Not Never Normal

  • My mother wanted so much to be normal/to project normal. She had rules for behavior. Don’t borrow from others, nor lend.

Don’t go where you’re not wanted.
Be nice, say thank you, be sorry, don’t tell the neighbors our business…

Not toxic shame, but some healthy guilt was often the fuel behind the words. She was consistent with them and she was insistent. This was what she needed to feel Okay.

But there was anger in that home. And it threatened the semblance of normalcy as it lurked around the corner, just out of reach of her control – Potentially triggered by the spontaneity of her children.

A church scene – a boy and girl sitting in the pew taunting one another behind her back as she sat in the middle, a referee, an obstacle that we had to reach around. Then I felt it, a barely imperceptible yet sharp, stabbing sensation, a tiny series of baby pinches Administered in quick succession to the soft flesh on the inside upper arm designed to bring us back in line, which of course it did.

I remember once being so angry with her – my 22 year old self,  flaunting my lack of concern with  maintaining HER facade of normalcy, running out into the yard still angry, angry and yelling, and incensed.
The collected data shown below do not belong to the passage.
(** * scrape_arxiv: a model of the report generator and its properties

    The script [scrape_arxiv.py] asks the arXiv search service for the papers
    of some categories, keeps those of the last [nb_days] days, counts them
    per day and writes a text report.  This file embeds the script in Rocq
    (Python integers as [Z], strings as [string], the [defaultdict] as a
    [gmap], the effects of [main] as a trace of events with an optional
    exception) and proves the properties its specification states. *)

From Stdlib Require Import ZArith String Ascii List DecimalString Lia Bool.
From stdpp Require Import base gmap strings list fin_maps.

Local Open Scope string_scope.
Local Open Scope list_scope.
Local Open Scope Z_scope.

(** ** Python strings and integers *)

Module Py.

(** The newline character and the double quote character. *)
Definition nl : string := String (ascii_of_nat 10) EmptyString.
Definition dq : string := String (ascii_of_nat 34) EmptyString.

(** [str(n)], also what an f-string does with an integer. *)
Definition str (n : Z) : string := NilZero.string_of_int (Z.to_int n).

(** [sep.join(xs)]. *)
Definition join (sep : string) (xs : list string) : string :=
  String.concat sep xs.

(** Truth value of an optional string: [None] and the empty string are
    false, every other string is true. *)
Definition truthy (o : option string) : bool :=
  match o with
  | None => false
  | Some s => negb (String.eqb s "")
  end.

(** The text of an optional string that is used only when it is true. *)
Definition text (o : option string) : string := default "" o.

(** [s.zfill(w)] for the digit strings of non-negative numbers. *)
Fixpoint zeros (n : nat) : string :=
  match n with
  | O => ""
  | S n' => String "0"%char (zeros n')
  end.

Definition zfill (w : nat) (s : string) : string :=
  zeros (w - String.length s) +:+ s.

(** [range(n)]: empty when [n <= 0]. *)
Definition range (n : Z) : list Z := seqZ 0 n.

End Py.

(** ** The part of Python's [datetime] the script relies on

    A [datetime] carries its calendar date in its own time zone, the time of
    day (here in microseconds since midnight: the script never looks at the
    hour, minute and second separately) and the offset of its time zone from
    UTC, in microseconds.  The arithmetic below follows CPython's
    [_ymd2ord] and [_ord2ymd]. *)

Module datetime.

Record t : Type := mk {
  year : Z;
  month : Z;
  day : Z;
  micros : Z;
  utcoffset : Z
}.

Definition DAY_US : Z := 86400000000.

Definition DAYS_IN_MONTH : list Z :=
  [-1; 31; 28; 31; 30; 31; 30; 31; 31; 30; 31; 30; 31].
Definition DAYS_BEFORE_MONTH : list Z :=
  [-1; 0; 31; 59; 90; 120; 151; 181; 212; 243; 273; 304; 334].

Definition table (tbl : list Z) (m : Z) : Z := nth (Z.to_nat m) tbl 0.

Definition is_leap (y : Z) : bool :=
  (y mod 4 =? 0) && (negb (y mod 100 =? 0) || (y mod 400 =? 0)).

Definition days_before_year (y : Z) : Z :=
  let y := y - 1 in
  y * 365 + y / 4 - y / 100 + y / 400.

Definition days_before_month (y m : Z) : Z :=
  table DAYS_BEFORE_MONTH m + Z.b2z ((2 <? m) && is_leap y).

Definition ymd2ord (y m d : Z) : Z :=
  days_before_year y + days_before_month y m + d.

Definition DI400Y : Z := 146097.
Definition DI100Y : Z := 36524.
Definition DI4Y : Z := 1461.

Definition ord2ymd (n : Z) : Z * Z * Z :=
  let n := n - 1 in
  let n400 := n / DI400Y in
  let n := n mod DI400Y in
  let year := n400 * 400 + 1 in
  let n100 := n / DI100Y in
  let n := n mod DI100Y in
  let n4 := n / DI4Y in
  let n := n mod DI4Y in
  let n1 := n / 365 in
  let n := n mod 365 in
  let year := year + n100 * 100 + n4 * 4 + n1 in
  if (n1 =? 4) || (n100 =? 4) then (year - 1, 12, 31)
  else
    let leapyear := (n1 =? 3) && (negb (n4 =? 24) || (n100 =? 3)) in
    let month := Z.shiftr (n + 50) 5 in
    let preceding :=
      table DAYS_BEFORE_MONTH month + Z.b2z ((2 <? month) && leapyear) in
    if n <? preceding then
      let month := month - 1 in
      let preceding :=
        preceding
        - (table DAYS_IN_MONTH month + Z.b2z ((month =? 2) && leapyear)) in
      (year, month, n - preceding + 1)
    else (year, month, n - preceding + 1).

(** The second half of [ord2ymd] on its own, from the day of the year
    (counted from 0) and the leap flag to the month and the day, and the
    property of it that the proofs check for every day of a year. *)
Definition month_day (n : Z) (leapyear : bool) : Z * Z :=
  let month := Z.shiftr (n + 50) 5 in
  let preceding :=
    table DAYS_BEFORE_MONTH month + Z.b2z ((2 <? month) && leapyear) in
  if n <? preceding then
    let month := month - 1 in
    let preceding :=
      preceding
      - (table DAYS_IN_MONTH month + Z.b2z ((month =? 2) && leapyear)) in
    (month, n - preceding + 1)
  else (month, n - preceding + 1).

Definition month_day_ok (leap : bool) (n : Z) : bool :=
  let '(m, d) := month_day n leap in
  (table DAYS_BEFORE_MONTH m + Z.b2z ((2 <? m) && leap) + d =? n + 1)
  && (1 <=? m) && (m <=? 12) && (1 <=? d).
My brother was the topic  – she had had him “hospitalized” while I was away; didn’t want the neighbors to know.

She ran out after me, red-faced, wrinkles of desperation lining her forehead. “He was acting crazy, I was afraid, I didn’t know what to do, He got ahold of some thing and hasn’t been acting right. Renae, please come back in…the neighbors…”

“I don’t give a damn about the neighbors.” I had said. I think in fact that I had wanted her facade of normal to crack. I needed to see her suffer under its weight as I was suffering while she threw away my not normal brother.

Normal – what’s that?

 

 

3 thoughts on “Not Never Normal

  1. Wow! I see these scenes so vividly. As the mom of special needs kids this really spoke to me, never putting mine away but have felt the stares and fought the urge to hide the messy life, thank you for showing honesty is brutal and NECESSARY.❤️

  2. Wow! This reminds me so poignantly of my own childhood that I had to take a moment to collect myself before I could respond to it.
    Renealgo, especially the part about sending my brother to the hospital, my mother split it between sending him to hospital and sending him to jail. He was a danger her, yes, but then he was a danger to himself. He died a strange death about 10 years ago.